**DIRECTIONS:** Your task is to output the data exactly as it stands.

**SUPPLIED DATA:**
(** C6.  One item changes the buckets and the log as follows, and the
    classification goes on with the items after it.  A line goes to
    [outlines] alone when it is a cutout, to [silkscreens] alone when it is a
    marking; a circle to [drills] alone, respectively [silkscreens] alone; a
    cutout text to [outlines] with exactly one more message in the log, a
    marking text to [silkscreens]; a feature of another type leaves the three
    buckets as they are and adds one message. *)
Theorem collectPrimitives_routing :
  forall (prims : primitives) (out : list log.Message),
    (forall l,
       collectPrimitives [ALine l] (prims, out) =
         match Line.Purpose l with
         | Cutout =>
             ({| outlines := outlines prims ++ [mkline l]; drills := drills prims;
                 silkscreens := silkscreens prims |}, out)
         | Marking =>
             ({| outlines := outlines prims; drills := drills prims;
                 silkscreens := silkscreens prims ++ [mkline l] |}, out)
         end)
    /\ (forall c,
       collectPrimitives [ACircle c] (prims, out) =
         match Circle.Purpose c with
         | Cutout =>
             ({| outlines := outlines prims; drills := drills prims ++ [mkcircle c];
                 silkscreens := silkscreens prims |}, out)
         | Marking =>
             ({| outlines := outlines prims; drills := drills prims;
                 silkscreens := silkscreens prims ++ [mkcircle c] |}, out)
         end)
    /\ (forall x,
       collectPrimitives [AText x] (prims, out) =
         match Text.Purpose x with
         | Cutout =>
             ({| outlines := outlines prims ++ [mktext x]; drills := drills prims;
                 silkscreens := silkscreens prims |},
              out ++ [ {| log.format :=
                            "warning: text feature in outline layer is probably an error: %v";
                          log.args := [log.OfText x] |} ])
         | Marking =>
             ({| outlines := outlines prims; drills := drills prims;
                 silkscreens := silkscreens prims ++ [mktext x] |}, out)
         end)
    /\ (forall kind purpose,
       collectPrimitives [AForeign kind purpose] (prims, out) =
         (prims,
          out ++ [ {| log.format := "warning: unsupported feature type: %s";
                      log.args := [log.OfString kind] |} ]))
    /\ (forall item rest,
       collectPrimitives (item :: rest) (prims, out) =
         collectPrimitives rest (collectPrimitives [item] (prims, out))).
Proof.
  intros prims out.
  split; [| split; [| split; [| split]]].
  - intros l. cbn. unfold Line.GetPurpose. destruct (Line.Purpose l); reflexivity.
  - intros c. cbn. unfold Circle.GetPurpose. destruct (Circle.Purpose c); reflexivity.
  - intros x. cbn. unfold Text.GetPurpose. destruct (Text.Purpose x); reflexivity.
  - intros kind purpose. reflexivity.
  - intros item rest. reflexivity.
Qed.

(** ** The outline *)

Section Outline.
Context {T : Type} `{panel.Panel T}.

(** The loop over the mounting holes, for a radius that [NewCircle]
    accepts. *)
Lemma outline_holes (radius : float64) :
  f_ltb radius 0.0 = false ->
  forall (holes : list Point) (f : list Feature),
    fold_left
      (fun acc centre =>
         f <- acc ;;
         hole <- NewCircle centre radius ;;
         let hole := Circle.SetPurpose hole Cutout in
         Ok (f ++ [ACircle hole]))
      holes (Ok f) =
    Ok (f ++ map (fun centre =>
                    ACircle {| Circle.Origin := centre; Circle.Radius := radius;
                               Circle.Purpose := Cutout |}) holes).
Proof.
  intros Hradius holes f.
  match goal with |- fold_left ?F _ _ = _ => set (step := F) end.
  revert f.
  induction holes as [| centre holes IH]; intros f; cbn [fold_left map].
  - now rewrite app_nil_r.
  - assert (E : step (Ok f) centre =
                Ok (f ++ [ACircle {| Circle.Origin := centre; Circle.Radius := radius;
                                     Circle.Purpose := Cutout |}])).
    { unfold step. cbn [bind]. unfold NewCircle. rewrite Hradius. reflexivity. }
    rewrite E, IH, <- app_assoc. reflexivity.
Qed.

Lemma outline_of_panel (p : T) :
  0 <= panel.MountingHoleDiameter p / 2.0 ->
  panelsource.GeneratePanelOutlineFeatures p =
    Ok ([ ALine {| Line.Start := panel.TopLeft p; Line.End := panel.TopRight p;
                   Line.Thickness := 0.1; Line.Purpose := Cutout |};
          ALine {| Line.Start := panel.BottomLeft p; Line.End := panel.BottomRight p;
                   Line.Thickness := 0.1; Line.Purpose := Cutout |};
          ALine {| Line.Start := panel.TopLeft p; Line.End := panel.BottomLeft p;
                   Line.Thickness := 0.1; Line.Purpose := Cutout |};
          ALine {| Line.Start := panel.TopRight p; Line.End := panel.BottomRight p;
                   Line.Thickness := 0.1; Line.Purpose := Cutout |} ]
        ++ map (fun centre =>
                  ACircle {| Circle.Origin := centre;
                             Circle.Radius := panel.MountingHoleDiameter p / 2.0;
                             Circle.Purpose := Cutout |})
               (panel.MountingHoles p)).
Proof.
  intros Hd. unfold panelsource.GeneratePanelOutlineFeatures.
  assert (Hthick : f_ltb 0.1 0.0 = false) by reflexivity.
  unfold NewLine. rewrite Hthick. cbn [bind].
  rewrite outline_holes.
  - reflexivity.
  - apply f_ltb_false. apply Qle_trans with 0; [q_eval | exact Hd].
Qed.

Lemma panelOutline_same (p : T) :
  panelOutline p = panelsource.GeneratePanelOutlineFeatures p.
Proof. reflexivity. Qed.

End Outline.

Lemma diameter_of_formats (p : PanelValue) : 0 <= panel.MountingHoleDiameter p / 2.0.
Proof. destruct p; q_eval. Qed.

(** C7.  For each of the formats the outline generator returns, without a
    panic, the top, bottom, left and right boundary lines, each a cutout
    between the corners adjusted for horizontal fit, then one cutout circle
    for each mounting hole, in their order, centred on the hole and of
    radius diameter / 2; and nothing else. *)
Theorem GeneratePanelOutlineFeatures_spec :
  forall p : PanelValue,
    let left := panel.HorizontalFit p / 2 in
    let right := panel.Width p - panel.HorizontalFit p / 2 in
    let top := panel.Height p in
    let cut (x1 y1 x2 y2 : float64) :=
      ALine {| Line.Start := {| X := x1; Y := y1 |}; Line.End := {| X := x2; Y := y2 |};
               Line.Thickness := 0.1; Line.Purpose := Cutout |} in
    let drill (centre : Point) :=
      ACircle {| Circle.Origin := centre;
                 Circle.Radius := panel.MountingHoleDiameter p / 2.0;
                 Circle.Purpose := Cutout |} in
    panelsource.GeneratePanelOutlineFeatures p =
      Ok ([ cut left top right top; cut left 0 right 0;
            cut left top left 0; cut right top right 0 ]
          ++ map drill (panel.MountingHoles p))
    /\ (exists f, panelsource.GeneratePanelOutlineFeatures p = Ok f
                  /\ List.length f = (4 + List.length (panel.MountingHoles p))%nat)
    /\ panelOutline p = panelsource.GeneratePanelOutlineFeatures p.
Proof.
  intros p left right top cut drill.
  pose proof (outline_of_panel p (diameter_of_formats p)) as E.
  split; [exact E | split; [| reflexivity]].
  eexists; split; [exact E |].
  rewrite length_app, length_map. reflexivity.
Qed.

**TASK RESPONSE:**
(** C6.  One item changes the buckets and the log as follows, and the
    classification goes on with the items after it.  A line goes to
    [outlines] alone when it is a cutout, to [silkscreens] alone when it is a
    marking; a circle to [drills] alone, respectively [silkscreens] alone; a
    cutout text to [outlines] with exactly one more message in the log, a
    marking text to [silkscreens]; a feature of another type leaves the three
    buckets as they are and adds one message. *)
Theorem collectPrimitives_routing :
  forall (prims : primitives) (out : list log.Message),
    (forall l,
       collectPrimitives [ALine l] (prims, out) =
         match Line.Purpose l with
         | Cutout =>
             ({| outlines := outlines prims ++ [mkline l]; drills := drills prims;
                 silkscreens := silkscreens prims |}, out)
         | Marking =>
             ({| outlines := outlines prims; drills := drills prims;
                 silkscreens := silkscreens prims ++ [mkline l] |}, out)
         end)
    /\ (forall c,
       collectPrimitives [ACircle c] (prims, out) =
         match Circle.Purpose c with
         | Cutout =>
             ({| outlines := outlines prims; drills := drills prims ++ [mkcircle c];
                 silkscreens := silkscreens prims |}, out)
         | Marking =>
             ({| outlines := outlines prims; drills := drills prims;
                 silkscreens := silkscreens prims ++ [mkcircle c] |}, out)
         end)
    /\ (forall x,
       collectPrimitives [AText x] (prims, out) =
         match Text.Purpose x with
         | Cutout =>
             ({| outlines := outlines prims ++ [mktext x]; drills := drills prims;
                 silkscreens := silkscreens prims |},
              out ++ [ {| log.format :=
                            "warning: text feature in outline layer is probably an error: %v";
                          log.args := [log.OfText x] |} ])
         | Marking =>
             ({| outlines := outlines prims; drills := drills prims;
                 silkscreens := silkscreens prims ++ [mktext x] |}, out)
         end)
    /\ (forall kind purpose,
       collectPrimitives [AForeign kind purpose] (prims, out) =
         (prims,
          out ++ [ {| log.format := "warning: unsupported feature type: %s";
                      log.args := [log.OfString kind] |} ]))
    /\ (forall item rest,
       collectPrimitives (item :: rest) (prims, out) =
         collectPrimitives rest (collectPrimitives [item] (prims, out))).
Proof.
  intros prims out.
  split; [| split; [| split; [| split]]].
  - intros l. cbn. unfold Line.GetPurpose. destruct (Line.Purpose l); reflexivity.
  - intros c. cbn. unfold Circle.GetPurpose. destruct (Circle.Purpose c); reflexivity.
  - intros x. cbn. unfold Text.GetPurpose. destruct (Text.Purpose x); reflexivity.
  - intros kind purpose. reflexivity.
  - intros item rest. reflexivity.
Qed.

(** ** The outline *)

Section Outline.
Context {T : Type} `{panel.Panel T}.

(** The loop over the mounting holes, for a radius that [NewCircle]
    accepts. *)
Lemma outline_holes (radius : float64) :
  f_ltb radius 0.0 = false ->
  forall (holes : list Point) (f : list Feature),
    fold_left
      (fun acc centre =>
         f <- acc ;;
         hole <- NewCircle centre radius ;;
         let hole := Circle.SetPurpose hole Cutout in
         Ok (f ++ [ACircle hole]))
      holes (Ok f) =
    Ok (f ++ map (fun centre =>
                    ACircle {| Circle.Origin := centre; Circle.Radius := radius;
                               Circle.Purpose := Cutout |}) holes).
Proof.
  intros Hradius holes f.
  match goal with |- fold_left ?F _ _ = _ => set (step := F) end.
  revert f.
  induction holes as [| centre holes IH]; intros f; cbn [fold_left map].
  - now rewrite app_nil_r.
  - assert (E : step (Ok f) centre =
                Ok (f ++ [ACircle {| Circle.Origin := centre; Circle.Radius := radius;
                                     Circle.Purpose := Cutout |}])).
    { unfold step. cbn [bind]. unfold NewCircle. rewrite Hradius. reflexivity. }
    rewrite E, IH, <- app_assoc. reflexivity.
Qed.

Lemma outline_of_panel (p : T) :
  0 <= panel.MountingHoleDiameter p / 2.0 ->
  panelsource.GeneratePanelOutlineFeatures p =
    Ok ([ ALine {| Line.Start := panel.TopLeft p; Line.End := panel.TopRight p;
                   Line.Thickness := 0.1; Line.Purpose := Cutout |};
          ALine {| Line.Start := panel.BottomLeft p; Line.End := panel.BottomRight p;
                   Line.Thickness := 0.1; Line.Purpose := Cutout |};
          ALine {| Line.Start := panel.TopLeft p; Line.End := panel.BottomLeft p;
                   Line.Thickness := 0.1; Line.Purpose := Cutout |};
          ALine {| Line.Start := panel.TopRight p; Line.End := panel.BottomRight p;
                   Line.Thickness := 0.1; Line.Purpose := Cutout |} ]
        ++ map (fun centre =>
                  ACircle {| Circle.Origin := centre;
                             Circle.Radius := panel.MountingHoleDiameter p / 2.0;
                             Circle.Purpose := Cutout |})
               (panel.MountingHoles p)).
Proof.
  intros Hd. unfold panelsource.GeneratePanelOutlineFeatures.
  assert (Hthick : f_ltb 0.1 0.0 = false) by reflexivity.
  unfold NewLine. rewrite Hthick. cbn [bind].
  rewrite outline_holes.
  - reflexivity.
  - apply f_ltb_false. apply Qle_trans with 0; [q_eval | exact Hd].
Qed.

Lemma panelOutline_same (p : T) :
  panelOutline p = panelsource.GeneratePanelOutlineFeatures p.
Proof. reflexivity. Qed.

End Outline.

Lemma diameter_of_formats (p : PanelValue) : 0 <= panel.MountingHoleDiameter p / 2.0.
Proof. destruct p; q_eval. Qed.

(** C7.  For each of the formats the outline generator returns, without a
    panic, the top, bottom, left and right boundary lines, each a cutout
    between the corners adjusted for horizontal fit, then one cutout circle
    for each mounting hole, in their order, centred on the hole and of
    radius diameter / 2; and nothing else. *)
Theorem GeneratePanelOutlineFeatures_spec :
  forall p : PanelValue,
    let left := panel.HorizontalFit p / 2 in
    let right := panel.Width p - panel.HorizontalFit p / 2 in
    let top := panel.Height p in
    let cut (x1 y1 x2 y2 : float64) :=
      ALine {| Line.Start := {| X := x1; Y := y1 |}; Line.End := {| X := x2; Y := y2 |};
               Line.Thickness := 0.1; Line.Purpose := Cutout |} in
    let drill (centre : Point) :=
      ACircle {| Circle.Origin := centre;
                 Circle.Radius := panel.MountingHoleDiameter p / 2.0;
                 Circle.Purpose := Cutout |} in
    panelsource.GeneratePanelOutlineFeatures p =
      Ok ([ cut left top right top; cut left 0 right 0;
            cut left top left 0; cut right top right 0 ]
          ++ map drill (panel.MountingHoles p))
    /\ (exists f, panelsource.GeneratePanelOutlineFeatures p = Ok f
                  /\ List.length f = (4 + List.length (panel.MountingHoles p))%nat)
    /\ panelOutline p = panelsource.GeneratePanelOutlineFeatures p.
Proof.
  intros p left right top cut drill.
  pose proof (outline_of_panel p (diameter_of_formats p)) as E.
  split; [exact E | split; [| reflexivity]].
  eexists; split; [exact E |].
  rewrite length_app, length_map. reflexivity.
Qed.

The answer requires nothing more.